Melanson, who had no background in art before starting her light shade creations, uses strictly rice paper to form her shades. She incorporates elements and shapes from nature to create themes for her work.
“About 75 per cent of my work is nature and wildlife themed,” said Melanson.
“Wildlife and nature has been a big component of my work since day one, without a doubt.”
She grew up in Ontario where her family had a cottage in Algonquin Park.
“I grew up surrounded by wildlife and nature… I really believe that had an affect on me.”
However, what may have had the biggest impact on her ability to create and continue developing her craft was learning how to weld.
“What it did was it took me from (creating) plain shades to going to three or four different other levels. From organic to abstract to modern, it just gave me so much freedom to create some really unique stuff,” said Melanson.
Since then, Melanson’s Shades of Nature have spread internationally making their way to the US, Europe and the Middle East to name a few.
She said a lot of her exposure can be attributed to her website and even Facebook.
“It’s all the networking of Facebook. People find me off Facebook, that’s how the lighting magazine found me,” said Melanson, referring to an October cover shot on the New York lighting magazine Enlightenment.
“You will always need lighting no matter what, wherever you live, wherever you go. It’s a functional art,” added Melanson.
“A lot of people that support and buy it just want something really unique and a piece of nature in their own home… it calms them, it feels really comfortable, it’s not overly bright or dominating their space. It’s just a real calming effect.”
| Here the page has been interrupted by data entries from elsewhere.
(* ===== verification/Messages.v ===== *)
(** * Histories of messages

    The operations replicas send one another, as changes of the text of the sender's version.
    A history is valid when every message says truthfully what its sender had received and
    changed; whoever has received part of a valid history, and all that part knows of, is in a
    state that depends on the part alone. *)

From stdpp Require Import sets gmap.
From S2P Require Import Prelude Ord Clock SumTree SumTreeFacts Locator Patch Bitmap Utf8 Point TextSummary Chunk ChunkFacts KeyedTree UndoMap History Fragments BufferEdit EditFacts Buffer RemoteEdit Doc Converge.
Local Open Scope N_scope.

(** ** Messages *)
Inductive Message :=
  | EditMessage (timestamp : Lamport) (version : Global) (changes : list Change)
  | UndoMessage (timestamp : Lamport) (version : Global) (counts : list (Lamport * N)).

#[export] Instance Change_eq_dec : EqDecision Change.
Proof. solve_decision. Defined.
#[export] Instance Message_eq_dec : EqDecision Message.
Proof. solve_decision. Defined.

(** What is sent, and what it means. *)
Definition to_operation (m : Message) : Operation :=
  match m with
  | EditMessage t v cs => OpEdit (mkEditOperation t v (changes_at 0 cs).*1 (str_of <$> (changes_at 0 cs).*2))
  | UndoMessage t v counts => OpUndo (mkUndoOperation t v counts)
  end.
Definition to_op (m : Message) : Op :=
  match m with EditMessage t v cs => EditOp t v (changes_at 0 cs) | UndoMessage t v counts => UndoOp t v counts end.
Definition time (m : Message) : Lamport := op_time (to_op m).
Definition version_of (m : Message) : Global := op_version (to_op m).
Definition replica (m : Message) : ReplicaId := replica_id (time m).
Abbreviation knows_of m y := (knows (to_op m) (time y)).

Lemma to_operation_time m : operation_timestamp (to_operation m) = time m.
Proof. by destruct m. Qed.
Lemma knows_get m t : knows (to_op m) t = true ↔ value t <= global_get (version_of m) (replica_id t).
Proof. apply observed_get. Qed.

(** ** Where replicas begin *)
Definition base_time : Lamport := lamport_new LOCAL.
Definition base_state (text : list N) : State := mkState (atoms base_time ∅ 0 text) ∅.
Definition base_version (text : list N) : Global := match text with [] => global_new | _ => global_observe global_new base_time end.
Lemma base_version_get text r : global_get (base_version text) r <= 1.
Proof.
  assert (E : global_get global_new r = 0) by (apply global_get_ge; cbn; lia). unfold base_version. destruct text; [lia|]. rewrite global_get_observe, E.
  case_decide; cbn; lia.
Qed.

(** ** Valid histories *)
Definition past (m : Message) (H : list Message) : list Message := filter (fun y => knows_of m y = true) H.
(** The state after some messages. *)
Definition state_of (text : list N) (A : list Message) : State := deliver_all (to_op <$> A) (base_state text).

Section valid.
Context (text : list N).

(** An edit changes the text of its version; an undo counts edits its version had observed. *)
Definition content_ok (H : list Message) (m : Message) : Prop :=
  match m with
  | EditMessage _ v cs =>
      (∃ tail, observed_text v (st_doc (state_of text (past m H))) = before_changes cs ++ tail) ∧
      Forall (fun c => Forall char_ok (ch_insert c)) cs ∧ CR ∉ new_chars cs
  | UndoMessage t _ counts =>
      NoDup counts.*1 ∧ Forall (fun c => 1 < value c.1 ∧ c.2 <= value t ∧ ∃ y, y ∈ H ∧ time y = c.1 ∧ knows_of m y = true) counts
  end.

Record message_ok (H : list Message) (m : Message) : Prop := {
  mo_time : 1 < value (time m);
  mo_later : ∀ r, global_get (version_of m) r < value (time m);
  mo_canonical : canonical (version_of m);
  mo_version : ∀ r, global_get (version_of m) r <= global_get (base_version text) r ∨
    ∃ y, y ∈ H ∧ replica y = r ∧ value (time y) = global_get (version_of m) r;
  mo_past : ∀ y, y ∈ H → knows_of m y = true → ∀ r, global_get (version_of y) r <= global_get (version_of m) r;
  mo_own : ∀ y, y ∈ H → replica y = replica m → value (time y) < value (time m) → knows_of m y = true;
  mo_content : content_ok H m
}.
Record history_valid (H : list Message) : Prop := {
  hv_times : NoDup (time <$> H);
  hv_causal : causal (to_op <$> H);
  hv_messages : Forall (message_ok H) H
}.

(** ** Parts of a history that are closed *)
Record part (H A : list Message) : Prop := {
  ap_sub : ∀ m, m ∈ A → m ∈ H;
  ap_nodup : NoDup A;
  ap_closed : ∀ m y, m ∈ A → y ∈ H → knows_of m y = true → y ∈ A;
  ap_causal : causal (to_op <$> A)
}.

Context (H : list Message) (HH : history_valid H).

Lemma message_valid m : m ∈ H → message_ok H m.
Proof using HH. intros Hm. pose proof (hv_messages _ HH) as Hv. rewrite Forall_forall in Hv. by apply Hv. Qed.
Lemma same_time m y : m ∈ H → y ∈ H → time m = time y → m = y.
Proof using HH.
  intros Hm Hy. apply (NoDup_fmap_inj _ H); [apply HH|done|done].
Qed.
Lemma knows_before m y : m ∈ H → knows_of m y = true → value (time y) < value (time m).
Proof using HH. intros Hm Hk. apply knows_get in Hk. pose proof (mo_later _ _ (message_valid m Hm) (replica_id (time y))). lia. Qed.
Lemma part_times A : part H A → NoDup (time <$> A).
Proof using HH.
  intros [Hs Hn _ _]. clear -Hs Hn HH. induction Hn as [|x A Hx Hn IH]; cbn; [constructor|]. apply NoDup_cons. split; [|apply IH; intros; apply Hs; by right].
  intros (y & E & Hy)%list_elem_of_fmap. apply Hx. rewrite (same_time x y); [done|apply Hs; by left|apply Hs; by right|done].
Qed.
Lemma part_nil : part H [].
Proof. split; [by intros m ?%not_elem_of_nil|constructor|by intros m y ?%not_elem_of_nil|constructor]. Qed.

(** The version of whoever has received the messages [A]. *)
Definition version_after (A : list Message) : Global := foldl global_observe (base_version text) (time <$> A).
Lemma version_after_snoc A m : version_after (A ++ [m]) = global_observe (version_after A) (time m).
Proof. unfold version_after. by rewrite fmap_app, foldl_app. Qed.
Lemma version_after_get A r :
  (∀ m, m ∈ A → replica m = r → value (time m) <= global_get (version_after A) r) ∧ global_get (base_version text) r <= global_get (version_after A) r ∧
  (global_get (version_after A) r = global_get (base_version text) r ∨ ∃ m, m ∈ A ∧ replica m = r ∧ value (time m) = global_get (version_after A) r).
Proof.
  induction A as [|m A (IH1 & IH2 & IH3)] using rev_ind; [split_and!; [by intros m ?%not_elem_of_nil|done|by left]|]. rewrite version_after_snoc, global_get_observe. case_decide as E.
  - split_and!.
    + intros y [Hy| ->%list_elem_of_singleton]%elem_of_app Hr; [|lia]. specialize (IH1 y Hy Hr). lia.
    + lia.
    + destruct (N.max_spec (global_get (version_after A) r) (value (time m))) as [[? ->]|[? ->]].
      * right. exists m. split_and!; [set_solver|done|done].
      * destruct IH3 as [?|(y & Hy & ?)]; [by left|right]. exists y. split; [set_solver|done].
  - split_and!; [|done|].
    + intros y [Hy| ->%list_elem_of_singleton]%elem_of_app Hr; [by apply IH1|done].
    + destruct IH3 as [?|(y & Hy & ?)]; [by left|right]. exists y. split; [set_solver|done].
Qed.
Lemma version_after_canonical A : canonical (version_after A).
Proof.
  induction A as [|m A IH] using rev_ind; [|rewrite version_after_snoc; by apply canonical_observe]. unfold version_after. cbn. unfold base_version.
  destruct text; [apply canonical_new|apply canonical_observe, canonical_new].
Qed.

(** What has been observed has been received. *)
Lemma observed_received A y : part H A → y ∈ H → global_observed (version_after A) (time y) = true ↔ y ∈ A.
Proof using HH.
  intros [Hs _ Hc _] Hy. rewrite observed_get. destruct (version_after_get A (replica_id (time y))) as (H1 & H2 & H3). split; [|intros; by apply H1].
  intros Hle. pose proof (mo_time _ _ (message_valid y Hy)). pose proof (base_version_get text (replica_id (time y))).
  destruct H3 as [E|(m & Hm & Er & Ev)]; [lia|]. destruct (N.eq_dec (value (time y)) (value (time m))) as [E|Hne].
  - rewrite (same_time y m); [done|done|by apply Hs|]. unfold replica in Er. destruct (time y), (time m). cbn in *. congruence.
  - apply (Hc m y Hm Hy). apply (mo_own _ _ (message_valid m (Hs m Hm))); [done|done|lia].
Qed.

(** A message can be received when what it knows of has been. *)
Lemma ready_past A m : part H A → m ∈ H → global_observed_all (version_after A) (version_of m) = true →
  ∀ y, y ∈ H → knows_of m y = true → y ∈ A.
Proof using HH.
  intros Ha Hm Hr y Hy Hk. apply observed_received; [done|done|]. apply observed_get. apply knows_get in Hk.
  apply global_observed_all_get with (r := replica_id (time y)) in Hr; [|apply (message_valid m Hm)]. lia.
Qed.
Lemma past_ready A m : part H A → m ∈ H → (∀ y, y ∈ H → knows_of m y = true → y ∈ A) →
  global_observed_all (version_after A) (version_of m) = true.
Proof using HH.
  intros Ha Hm Hp. pose proof (message_valid m Hm) as Hok. apply global_observed_all_get; [apply Hok|]. intros r. destruct (version_after_get A r) as (H1 & H2 & _).
  destruct (mo_version _ _ Hok r) as [Hb|(y & Hy & Er & Ev)]; [lia|]. rewrite <-Ev. apply H1; [|done]. apply Hp; [done|]. apply knows_get. unfold replica in Er. rewrite Er. lia.
Qed.

Lemma part_snoc A m : part H A → m ∈ H → m ∉ A → (∀ y, y ∈ H → knows_of m y = true → y ∈ A) → part H (A ++ [m]).
Proof using HH.
  intros [Hs Hn Hc Ho] Hm Hnew Hp. split.
  - intros y [Hy| ->%list_elem_of_singleton]%elem_of_app; [by apply Hs|done].
  - apply NoDup_app. split_and!; [done| |apply NoDup_singleton]. intros y Hy ->%list_elem_of_singleton. done.
  - intros x y [Hx| ->%list_elem_of_singleton]%elem_of_app Hy Hk; rewrite elem_of_app; left; [by eapply Hc|by apply Hp].
  - rewrite fmap_app. cbn. assert (Hx : Forall (fun x => knows x (time m) = false) (to_op <$> A)).
    { rewrite Forall_fmap. apply Forall_forall. intros y Hy. cbn. destruct (knows (to_op y) (time m)) eqn:E; [|done]. destruct Hnew. by apply (Hc y m Hy Hm). }
    clear -Ho Hx. unfold causal in *. induction Ho as [|x l Hf Hl IH]; cbn; [repeat constructor|]. apply Forall_cons in Hx as [Hx1 Hx2]. constructor; [|by apply IH].
    apply Forall_app. split; [done|]. by constructor.
Qed.

(** ** States *)
(** Whoever has received the same messages is in the same state. *)
Lemma state_of_perm A A' : part H A → part H A' → A ≡ₚ A' → state_of text A = state_of text A'.
Proof using HH.
  intros Ha Ha' Hp. apply deliver_converge; [by rewrite Hp| |apply Ha|apply Ha']. rewrite <-list_fmap_compose. by apply part_times.
Qed.

(** Messages a version has not observed do not change its text. *)
Lemma observed_none v l : Forall (fun a => observed_atom v a = false) l → observed_text v l = [].
Proof. unfold observed_text. induction 1 as [|a l Ha _ IH]; [done|]. cbn. by rewrite Ha, IH. Qed.
Lemma observed_text_deliver v s op : global_observed v (op_time op) = false → observed_text v (st_doc (deliver op s)) = observed_text v (st_doc s).
Proof.
  intros Hv. destruct op as [t w es|t w cs]; [|done]. cbn [op_time deliver st_doc] in *.
  assert (He : ∀ now o, observed_text v (emit t o now) = []).
  { intros now o. apply observed_none, Forall_forall. intros a [E _]%emit_stamp. unfold observed_atom. by rewrite E. }
  unfold perform. generalize es at 2. generalize 0 at 2. generalize 0.
  induction (st_doc s) as [|a l IH]; intros o pos pe; cbn [run]; [apply He|].
  destruct (if ltb t (at_insertion a) then _ else _) as [now later]. change (observed_text v (?x ++ ?y)) with (flat_map (fun a => if observed_atom v a then [at_char a] else []) (x ++ y)).
  rewrite flat_map_app. fold (observed_text v (emit t o now)). rewrite He. cbn [app flat_map].
  match goal with |- _ ++ flat_map _ ?r = _ => fold (observed_text v r) end. rewrite IH. unfold observed_text at 2. cbn [flat_map]. fold (observed_text v l). f_equal.
  unfold observed_atom. destruct (covered_at es pos); [|done]. by rewrite mark_insertion, mark_char.
Qed.
Lemma observed_text_deliver_all v l s : Forall (fun op => global_observed v (op_time op) = false) l →
  observed_text v (st_doc (deliver_all l s)) = observed_text v (st_doc s).
Proof.
  intros Hl. revert s. induction Hl as [|op l Hop _ IH]; intros s; [done|]. cbn. unfold deliver_all in IH. by rewrite IH, observed_text_deliver.
Qed.

Section split.
Context (P : Message → Prop) `{∀ x, Decision (P x)}.
Lemma filter_causal A : causal (to_op <$> A) → causal (to_op <$> filter P A).
Proof.
  unfold causal. induction A as [|x A IH]; [done|]. rewrite filter_cons, fmap_cons. intros Hc. inversion Hc as [|? ? Hf Hs]; subst. destruct (decide (P x)); [|by apply IH]. cbn. constructor; [|by apply IH].
  rewrite Forall_fmap, Forall_forall in *. intros y [_ Hy]%list_elem_of_filter. by apply Hf.
Qed.
End split.
Lemma split_causal P `{∀ x, Decision (P x)} A :
  causal (to_op <$> A) → (∀ x y, x ∈ A → y ∈ A → P x → ¬ P y → knows_of x y = false) →
  causal (to_op <$> (filter P A ++ filter (fun x => ¬ P x) A)).
Proof.
  intros Hc Hp. rewrite fmap_app.
  assert (Happ : ∀ l r, causal l → causal r → (∀ x y, x ∈ l → y ∈ r → knows x (op_time y) = false) → causal (l ++ r)).
  { unfold causal. induction l as [|x l IH]; intros r Hl Hr Hx; [done|]. inversion Hl as [|? ? Hf Hs]; subst. cbn. constructor; [|apply IH; [done|done|intros; apply Hx; [by right|done]]].
    apply Forall_app. split; [done|]. apply Forall_forall. intros y Hy. apply Hx; [by left|done]. }
  apply Happ; [by apply filter_causal|by apply filter_causal|]. intros x y (a & -> & Ha)%list_elem_of_fmap (b & -> & Hb)%list_elem_of_fmap.
  apply list_elem_of_filter in Ha as [??], Hb as [??]. by apply Hp.
Qed.

(** The text an edit changes is the same wherever what it knows of has been received. *)
Lemma past_text A m : part H A → m ∈ H → (∀ y, y ∈ H → knows_of m y = true → y ∈ A) →
  observed_text (version_of m) (st_doc (state_of text A)) = observed_text (version_of m) (st_doc (state_of text (past m H))).
Proof using HH.
  intros Ha Hm Hp. pose proof Ha as [Hs Hn Hc Hca]. pose proof (part_times A Ha) as Ht.
  set (later := filter (fun y => ¬ knows_of m y = true) A).
  assert (Hsplit : causal (to_op <$> (past m A ++ later))).
  { apply split_causal; [done|]. intros x y Hx Hy Hkx Hky. destruct (knows_of x y) eqn:E; [|done]. destruct Hky. apply knows_get.
    apply knows_get in E. pose proof (mo_past _ _ (message_valid m Hm) x (Hs x Hx) Hkx (replica_id (time y))). lia. }
  assert (E1 : state_of text A = state_of text (past m A ++ later)).
  { apply deliver_converge; [|by rewrite <-list_fmap_compose|done|done]. unfold past, later. by rewrite filter_app_complement. }
  assert (E2 : state_of text (past m A) = state_of text (past m H)).
  { apply deliver_converge.
    - apply fmap_Permutation. apply NoDup_Permutation; [by apply NoDup_filter|apply NoDup_filter; eapply NoDup_fmap_1; apply HH|].
      intros y. unfold past. rewrite !list_elem_of_filter. split; [intros [? ?]; split; [done|by apply Hs]|intros [? ?]; split; [done|by apply Hp]].
    - rewrite <-list_fmap_compose. eapply sublist_NoDup; [exact Ht|]. apply sublist_fmap, sublist_filter.
    - by apply filter_causal.
    - apply filter_causal, HH. }
  rewrite E1, <-E2. unfold state_of. rewrite fmap_app. unfold deliver_all. rewrite foldl_app. apply observed_text_deliver_all. rewrite Forall_fmap. apply Forall_forall.
  intros y [Hy _]%list_elem_of_filter. cbn. destruct (global_observed _ _) eqn:E; [|done]. destruct Hy. exact E.
Qed.
End valid.
Arguments part : clear implicits.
The evolution of Melanson’s craft has brought her to her most recent division of shades that she calls relit lamps. The project, which started in May, uses second-hand lamp bases and recreates them with new shades.
“Reused, plus reinvented, equals relit lamps,” she said, adding that because the lamps didn’t reach a landfill, they’ve been able to have a new life.
“I think over time anything does develop and grow if you’re persistent and believe in yourself. I knew it was going to develop and reach an international level, but it [took] almost a decade to reach there with a functional form.”